Once there was a hen who wanted nothing more than children of her own. Chicks to love, to keep warm, and to teach the ways living of a good life.
But there was a problem; every time she made a nest, her eggs were taken away from her so that they would never hatch.
The hen tried hiding her nest in all sorts of places, and when that didn’t work, she tried fighting back to protect them. All to no avail.
Then one day the hen had an idea; if she couldn’t hatch eggs of her own, then she would find a way to raise someone else’s. She watched and waited, until one day she found what she was looking for; a nest without a mother to watch after the eggs.
The hen guarded this nest as her own, dutifully turning the eggs and keeping them warm, until a few weeks later they hatched.
The hen was surprised to discover that her new babies were not in fact chicks, but ducklings instead. She loved them all the same.
On a warm summer day, the hen decided her babies old enough to go outside of their safe, hidden nest, and led her ducklings out into the yard.
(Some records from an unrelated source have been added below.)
(* ===== verification/Bpe.v ===== *)
(** * The byte-level BPE tokenizer ([gbf-data/src/bpe.rs])

    Text is its UTF-8 bytes.  The JSON parser and the regex engine are not
    under src/: loading starts at the parsed artifact, and the pre-tokenizer is
    a parameter whose documented totality is a hypothesis of the theorems. *)

From S2P Require Import Prelude Numeric.

Definition BASE_VOCAB : Z := 256.

(** [IdBytesTable] carries a text in the source; here, what the text says. *)
Inductive IdBytesProblem :=
| Table_WrongCount (found expected : Z)
| Table_MissingEntry (id : Z)
| Table_InvalidHex (id : Z) (hex : string).

Inductive BpeError :=
| Bpe_UndefinedMergeId (step : Z) (pair : Z * Z)
| Bpe_VocabSizeMismatch (declared replayed : Z)
| Bpe_BaseVocabMismatch (found : Z)
| Bpe_IdBytesTable (p : IdBytesProblem)
| Bpe_IdBytesMismatch (id : Z).

Record BpeArtifact := MkBpeArtifact {
  art_base_vocab : Z;
  art_vocab_size : Z;
  art_merges : list (Z * Z);
  art_id_bytes_hex : gmap string string;
}.

Record BpeModel := MkBpeModel {
  bm_merges : list (Z * Z);
  bm_rank : gmap (Z * Z) Z;
  bm_id_bytes : list (list Z);
}.

(** ** Loading *)

(** [bytes.chunks_exact(2)] with [to_digit(16)] on each half. *)
Fixpoint decode_hex_pairs (hex : string) : option (list Z) :=
  match hex with
  | String a (String b rest) =>
      hi ← hex_value a; lo ← hex_value b; out ← decode_hex_pairs rest; Some (hi * 16 + lo :: out)
  | _ => Some []
  end.
Definition decode_hex (hex : string) : option (list Z) :=
  if negb (Z.of_nat (String.length hex) mod 2 =? 0) then None else decode_hex_pairs hex.

Definition replay_step (id_bytes : list (list Z)) (m : Z * (Z * Z)) : outcome BpeError (list (list Z)) :=
  let '(i, (a, b)) := m in
  let defined := wrap U16 (BASE_VOCAB + i) in
  let* _ := guard_err ((defined <=? a) || (defined <=? b)) (Bpe_UndefinedMergeId i (a, b)) in
  let* bytes := index id_bytes a in
  let* tail := index id_bytes b in
  Ok (id_bytes ++ [bytes ++ tail]).

Definition base_id_bytes : list (list Z) := map (fun i => [wrap U8 i]) (zrange BASE_VOCAB).

Definition replay_merges (merges : list (Z * Z)) : outcome BpeError (list (list Z)) :=
  ofold replay_step base_id_bytes (enumerate merges).

Definition check_entry (table : gmap string string) (e : Z * list Z) : outcome BpeError unit :=
  let '(id, expect) := e in
  let* hex := ok_or (table !! dec id) (Bpe_IdBytesTable (Table_MissingEntry id)) in
  let* actual := ok_or (decode_hex hex) (Bpe_IdBytesTable (Table_InvalidHex id hex)) in
  guard_err (negb (bool_decide (actual = expect))) (Bpe_IdBytesMismatch (wrap U16 id)).

(** A pair that occurs twice keeps its last index, as [collect] does. *)
Definition merge_ranks (merges : list (Z * Z)) : gmap (Z * Z) Z :=
  foldl (fun rank e => <[e.2 := e.1]> rank) ∅ (enumerate merges).

(** [BpeModel::from_json] after the JSON was parsed. *)
Definition from_artifact (a : BpeArtifact) : outcome BpeError BpeModel :=
  let* _ := guard_err (negb (art_base_vocab a =? BASE_VOCAB)) (Bpe_BaseVocabMismatch (art_base_vocab a)) in
  let replayed_size := BASE_VOCAB + zlen (art_merges a) in
  let* _ := guard_err (negb (art_vocab_size a =? replayed_size)) (Bpe_VocabSizeMismatch (art_vocab_size a) replayed_size) in
  let* id_bytes := replay_merges (art_merges a) in
  let* _ := guard_err (negb (Z.of_nat (size (art_id_bytes_hex a)) =? replayed_size))
              (Bpe_IdBytesTable (Table_WrongCount (Z.of_nat (size (art_id_bytes_hex a))) replayed_size)) in
  let* _ := ofold (fun _ e => check_entry (art_id_bytes_hex a) e) tt (enumerate id_bytes) in
  Ok (MkBpeModel (art_merges a) (merge_ranks (art_merges a)) id_bytes).

Definition vocab_size (m : BpeModel) : Z := BASE_VOCAB + zlen (bm_merges m).

(** [iter().map(Vec::len).max().unwrap_or(1)] *)
Definition max_token_len (m : BpeModel) : Z :=
  match map zlen (bm_id_bytes m) with [] => 1 | x :: l => foldl Z.max x l end.

Definition id_bytes (m : BpeModel) (id : Z) : option (list Z) :=
  if id <? 0 then None else bm_id_bytes m !! Z.to_nat id.

(** ** Encoding *)

Definition scan_pair (m : BpeModel) (ids : list Z) (best : option Z * Z) (pos : Z) : outcome BpeError (option Z * Z) :=
  let* a := index ids pos in
  let* b := index ids (pos + 1) in
  match bm_rank m !! (a, b) with
  | Some rank =>
      if match best.1 with None => true | Some best_rank => rank <? best_rank end
      then Ok (Some rank, pos) else Ok best
  | None => Ok best
  end.

(** [Vec::remove], which panics out of range. *)
Definition remove_at {E A} (l : list A) (i : Z) : outcome E (list A) :=
  if (0 <=? i) && (i <? zlen l) then Ok (take (Z.to_nat i) l ++ drop (Z.to_nat (i + 1)) l) else Panic.

Fixpoint merge_loop (fuel : nat) (m : BpeModel) (ids : list Z) : outcome BpeError (list Z) :=
  match fuel with
  | O => NoFuel
  | S fuel' =>
      let* last := usub (zlen ids) 1 in
      let* (best_rank, best_pos) := ofold (scan_pair m ids) (None, 0) (zrange last) in
      match best_rank with
      | None => Ok ids
      | Some rank =>
          let new_id := wrap U16 (BASE_VOCAB + rank) in
          let* ids := set_index ids best_pos new_id in
          let* ids := remove_at ids (best_pos + 1) in
          merge_loop fuel' m ids
      end
  end.

(** Every round shortens the chunk, so its length is fuel enough. *)
Definition merge_chunk (m : BpeModel) (ids : list Z) : outcome BpeError (list Z) :=
  if zlen ids <? 2 then Ok ids else merge_loop (length ids) m ids.

(** [PRETOKENIZER.find_iter], of the regex crate. *)
Class Pretokenizer := pretokenize : list Z -> list (list Z).

Definition encode `{Pretokenizer} (m : BpeModel) (text : list Z) : outcome BpeError (list Z) :=
  ofold (fun out chunk => let* ids := merge_chunk m chunk in Ok (out ++ ids)) [] (pretokenize text).

(** ** Decoding *)

Definition decode_bytes (m : BpeModel) (ids : list Z) : list Z :=
  foldl (fun buf id => match id_bytes m id with Some bytes => buf ++ bytes | None => buf end) [] ids.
She called for them to stay close and showed them where the best food was. But when she brought them to the water for a drink, her babies all chirped happily and jumped into the deep pond of water.
The hen was frantic, pacing and calling to them from the shore. When they finally came back to her safe and sound, the hen realized that her little ducks could not be raised in the same way as chicks.
So every day when she brought her children out to the yard, she waited by the shore to let her ducklings swim and play, and was proud to call herself their mother.

This is based on a true story that I got to witness and be a part of myself. That hen raised her ducklings until they hit the teen stage and decided to join the duck flock permanently. Though there was one thing I didn’t mention, that nest she found; it wasn’t abandoned. The mother duck had left for a drink, and came back for it. The hen chased her away to go make a new nest.
A few years later one of that hen’s ducklings pulled an uno reverse and hatched her own batch of chickens. It probably would have become a family tradition, but they were all roosters.